The data:
•••••
(** An exception leaves the loop only from the [print] about one of its
    tickers. *)
Lemma verify_loop_raises (tickers : list PyVal) :
  forall (acc : list FinnhubData) (s s' : State) (e : exn),
    verify_loop tickers acc s = (Raise e, s') ->
    exists t e0,
      In t tickers /\ py_print (fetch_error_text t e0) = Raise e.
Proof.
  induction tickers as [|t ts IH]; intros acc s s' e; [discriminate|].
  cbn [verify_loop]. unfold bind at 1.
  destruct (fetch_finnhub_metrics t s) as [[[d|] | e1] s1] eqn:F.
  - intros E. destruct (IH _ _ _ _ E) as (t' & e0 & I & P).
    exists t', e0. split; [right; exact I | exact P].
  - intros E. destruct (IH _ _ _ _ E) as (t' & e0 & I & P).
    exists t', e0. split; [right; exact I | exact P].
  - intros [= <- <-].
    destruct (fetch_finnhub_metrics_raises _ _ _ _ F) as (e0 & _ & P).
    exists t, e0. split; [left; reflexivity | exact P].
Qed.

(** X8.  The verification step calls nothing but the market-data service:
    whatever the answers, it adds only HTTP requests to the trace, at most
    two for each ticker, and at least one for each ticker when it
    returns.  It returns unless the [print] of the handler raised for one
    of the tickers; that exception is then the one that leaves the
    step. *)
Theorem verification_calls (tickers : list PyVal) (s : State) :
  exists evs,
    trace (snd (verification tickers s)) = (trace s ++ evs)%list
    /\ Forall is_http_get evs
    /\ (List.length evs <= 2 * List.length tickers)%nat
    /\ (forall movers,
           fst (verification tickers s) = Ok movers ->
           (List.length tickers <= List.length evs)%nat)
    /\ (forall e,
           fst (verification tickers s) = Raise e ->
           exists t e0,
             In t tickers /\ py_print (fetch_error_text t e0) = Raise e).
Proof.
  destruct (verify_loop_calls tickers [] s) as (evs & T & Fa & L & L').
  pose proof (verify_loop_raises tickers [] s) as R.
  exists evs. unfold verification, bind, ret.
  destruct (verify_loop tickers [] s) as [[found | e] s1];
    cbn [fst snd] in *.
  - split; [exact T|]. split; [exact Fa|]. split; [exact L|].
    split; [intros _ _; exact (L' found eq_refl) | discriminate].
  - split; [exact T|]. split; [exact Fa|]. split; [exact L|].
    split; [discriminate|]. intros e' [= <-]. exact (R s1 e eq_refl).
Qed.

(** X18.  When the verification step returns, it returns the data of
    exactly those tickers whose fetch returned some data flagged as a
    mega-cap mover, each ticker fetched once in its turn: the tickers of
    the result are a subsequence of the input, in its order, repetitions
    kept; and the result of a list cut in two is the result of the first
    part followed by the result of the second part run from where the
    first ended. *)
Theorem verification_returns_movers_in_order
        (tickers : list PyVal) (s s' : State) (movers : list FinnhubData) :
  verification tickers s = (Ok movers, s') ->
  kept_in_order tickers s movers s'
  /\ subsequence (map ticker movers) tickers
  /\ Forall (fun m => isMegaCapMover_flag m = true) movers
  /\ (forall before after,
         tickers = (before ++ after)%list ->
         exists m1 s1 m2,
           verification before s = (Ok m1, s1)
           /\ verification after s1 = (Ok m2, s')
           /\ movers = (m1 ++ m2)%list).
Proof.
  intros E. pose proof (verification_kept _ _ _ _ E) as K.
  split; [exact K|].
  destruct (kept_in_order_subsequence _ _ _ _ K) as [Sub Fl].
  split; [exact Sub|]. split; [exact Fl|].
  intros before after ->. rewrite verification_app in E.
  destruct (verification before s) as [[m1 | e1] s1]; [|discriminate].
  destruct (verification after s1) as [[m2 | e2] s2] eqn:E2;
    [|discriminate].
  injection E as <- <-. exists m1, s1, m2.
  split; [reflexivity|]. split; [exact E2 | reflexivity].
Qed.

Lemma kept_in_order_flagged tickers s movers s' :
  kept_in_order tickers s movers s' ->
  Forall (fun m => exists mc pc : number,
              marketCap m = PNum mc /\ priceChange m = PNum pc
              /\ (200000 <= num_val mc)%Q /\ (2 <= Qabs (num_val pc))%Q)
         movers.
Proof.
  induction 1 as [s | t ts s d s1 ms s2 F Fl K IH
                  | t ts s d s1 ms s2 F Fl K IH
                  | t ts s s1 ms s2 F K IH]; try assumption.
  - constructor.
  - constructor; [|exact IH].
    exact (fetch_finnhub_metrics_flagged _ _ _ _ F Fl).
Qed.

(** The entry of a mover whose change is a number. *)
Lemma mover_entry_number (m : FinnhubData) (pc : number) :
  priceChange m = PNum pc ->
  mover_entry m
  = rbind (format_2f_num pc) (fun change =>
      Ok (fstr (name m) ++ " ("
            ++ (if Qle_bool (num_val pc) 0 then "" else "+")
            ++ change ++ "%)")).
Proof.
  intros Hp. unfold mover_entry, py_gt_int, format_2f.
  rewrite Hp. cbn [as_number rbind].
  change (inject_Z 0) with 0%Q.
  destruct (format_2f_num pc); cbn [rbind]; [|reflexivity].
  destruct (Qle_bool (num_val pc) 0); reflexivity.
Qed.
•••••
Work instructions: Show every line from the entries that includes the word "rewrite".

Reply to the task:
  intros before after ->. rewrite verification_app in E.
  rewrite Hp. cbn [as_number rbind].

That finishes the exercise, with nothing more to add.